MINI-STORIES FOR THE YOUNG AND NOT SO YOUNG

3. Remembering Benny Kavlik
Steven Hiller and Anna M. Furdyna

It was Benny Kavlik's wake. By rights it should not have happened so early. By rights he should have lived, like most of his friends, for another quarter century. But then you should consider the totality of Benny Kavlik's life.

Right there, in the cut-rate funeral home you could see that not all had been well with Benny Kavlik. His mother and his sister were there (his old man was long gone) and the friends you could barely count on your fingers--friends who would try to give Benny a helping hand on some occasions, and gave up on him on others, were there to see him, looking serious, almost stern in the casket. They saw him like that and all, without exception, felt grief for him, as one grieves for the birds of the air that live at the mercy of the Providence above.

Benny was born in the late forties. His mother and step-father were both drug addicts and turned him out of the house at age sixteen, just in time for the Viet-Nam War. After sleeping in neighborhood attics and garages , he got himself inducted into the Army. He hung a hand-carved cross made by himself on his neck (Benny was good with his hands) and, buying into the idea that he'd be fighting for freedom, and freedom is worth dying for, he started out, to the consternation of all who stayed behind and liked Benny, for Benny was a very likeable sort.

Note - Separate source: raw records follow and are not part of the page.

(** [Promise.all] over collaborator calls that leave the world alone. *)
Lemma promise_all_calls {A B : Type} (ev : A -> Event) (r : A -> Settled B)
    (l : list A) (w : World) :
  promise_all (map (fun a => call (ev a) (r a)) l) w
  = mkOutcome (map ev l) w (settle_all (map r l)).
Proof.
  induction l as [|a l IH]; [reflexivity|].
  simpl. rewrite IH. simpl. reflexivity.
Qed.

(** [Promise.all] over the batcher calls: every message is handed over, the
    resolved ones are written. *)
Lemma promise_all_batcher (env : Env) (storyMessages : list Message.t) (w : World) :
  promise_all (map (saveNewMessageBatcher_add_call env) storyMessages) w
  = mkOutcome (map EvBatcherAdd storyMessages)
      (mkWorld (storage w) (messages w ++ written env storyMessages)
         (listeners w) (clockReads w) (uuidsDrawn w) (receivedAtCounter w))
      (settle_all (map (saveNewMessageBatcher_add env) storyMessages)).
Proof.
  revert w. induction storyMessages as [|m l IH]; intros w.
  - simpl. unfold resolve. rewrite app_nil_r. destruct w; reflexivity.
  - simpl. rewrite IH. unfold saveNewMessageBatcher_add_call.
    destruct (saveNewMessageBatcher_add env m) as [[]|e]; simpl;
      rewrite <- ?app_assoc; reflexivity.
Qed.

Lemma trigger_change_run (storyMessages : list Message.t) (w : World) :
  trigger_change storyMessages w
  = mkOutcome (map (fun m => EvTrigger (Message.id m) "change") storyMessages)
      w (Resolved tt).
Proof.
  induction storyMessages as [|m l IH]; [reflexivity|].
  simpl. async_unfold. simpl. rewrite IH. reflexivity.
Qed.

(** The synchronous [map] that builds the messages: it makes no call on a
    collaborator, always yields one message per attachment, and advances the
    clock, the identifier source and the counter by one per message. *)
Lemma storyMessages_from_run (env : Env) (signalConversation : Conversation.t)
    (attachments : list Attachment.t) (index : nat) (w : World) :
  storyMessages_from env signalConversation index attachments w
  = mkOutcome []
      (mkWorld (storage w) (messages w) (listeners w)
         (clockReads w + length attachments) (uuidsDrawn w + length attachments)
         (receivedAtCounter w + Z.of_nat (length attachments)))
      (Resolved
         (imap (fun i attachment =>
                  let timestamp :=
                    Date_now env (clockReads w + i)%nat + Z.of_nat (index + i) in
                  Message.make [attachment] false
                    (Conversation.id signalConversation)
                    (UUID_generate env (uuidsDrawn w + i)%nat) Unread
                    (receivedAtCounter w + 1 + Z.of_nat i)
                    timestamp Unseen timestamp timestamp
                    (Conversation.uuid signalConversation) timestamp "story")
            attachments)).
Proof.
  revert index w. induction attachments as [|a l IH]; intros index w.
  - simpl. async_unfold. destruct w; simpl.
    rewrite !Nat.add_0_r, Z.add_0_r. reflexivity.
  - simpl. async_unfold. unfold storyMessage. async_unfold.
    unfold Date_now_call, UUID_generate_call, incrementMessageCounter. simpl.
    rewrite IH. simpl. f_equal.
    + f_equal; lia.
    + f_equal. rewrite !Nat.add_0_r, Z.add_0_r. f_equal.
      apply imap_ext. intros i x _. simpl.
      replace (S (clockReads w + i))%nat with (clockReads w + S i)%nat by lia.
      replace (S (uuidsDrawn w + i))%nat with (uuidsDrawn w + S i)%nat by lia.
      replace (S (index + i))%nat with (index + S i)%nat by lia.
      replace (receivedAtCounter w + 1 + 1 + Z.of_nat i)
        with (receivedAtCounter w + 1 + Z.of_nat (S i)) by lia.
      reflexivity.
Qed.

Lemma await_run {A B : Type} (m : Async A) (k : A -> Async B) (w : World) :
  (m ≫= k) w
  = match settled (m w) with
    | Resolved a => prepend (events (m w)) (k a (final (m w)))
    | Rejected e => mkOutcome (events (m w)) (final (m w)) (Rejected e)
    end.
Proof.
  unfold mbind, Async_bind, await.
  destruct (settled (m w)) as [a|e]; [|reflexivity].
  destruct (k a (final (m w))); reflexivity.
Qed.

Ltac red_outcome :=
  cbn [events final settled app map length storage messages listeners
       clockReads uuidsDrawn receivedAtCounter prepend].

Ltac step := rewrite await_run; cbv beta; red_outcome.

In Viet Nam he stayed much longer than he should have, having no friends in high places. He came back, not suspecting he had been exposed to Agent Orange, and not understanding his untreated Post-Traumatic Stress Disorder. He tried to help himself by marrying a buxom girl with long brown hair and merry brown eyes. She left him after eighteen months. Then his Agent Orange syndrome began to assert itself and his traumatic experiences drove him to drink. He took odd jobs where his manual dexterity paid off, but roughly one third of his time was spent in VA hospitals. He was still likeable and gentlemanly and people invited him for the holidays. He was never disorderly when drunk. He did not attempt to find a female companion. His mother took him in for a while but it did not last long. Several of his friends encouraged him to do more wood-carving but his heart somehow wasn't in it. He would drop out of the picture, going back to the VA hospital for increasing lengths of time, and return wizened, paunchy and pale.

His last job, we heard, was working at a restaurant with bar service. One day he didn't come to work. His mother found him lifeless on the floor of his tiny apartment. Apparently it was a stroke.

We realized how much he meant to us all when he was gone. He was our own kind, yet truly a helpless victim of the ravage that is war.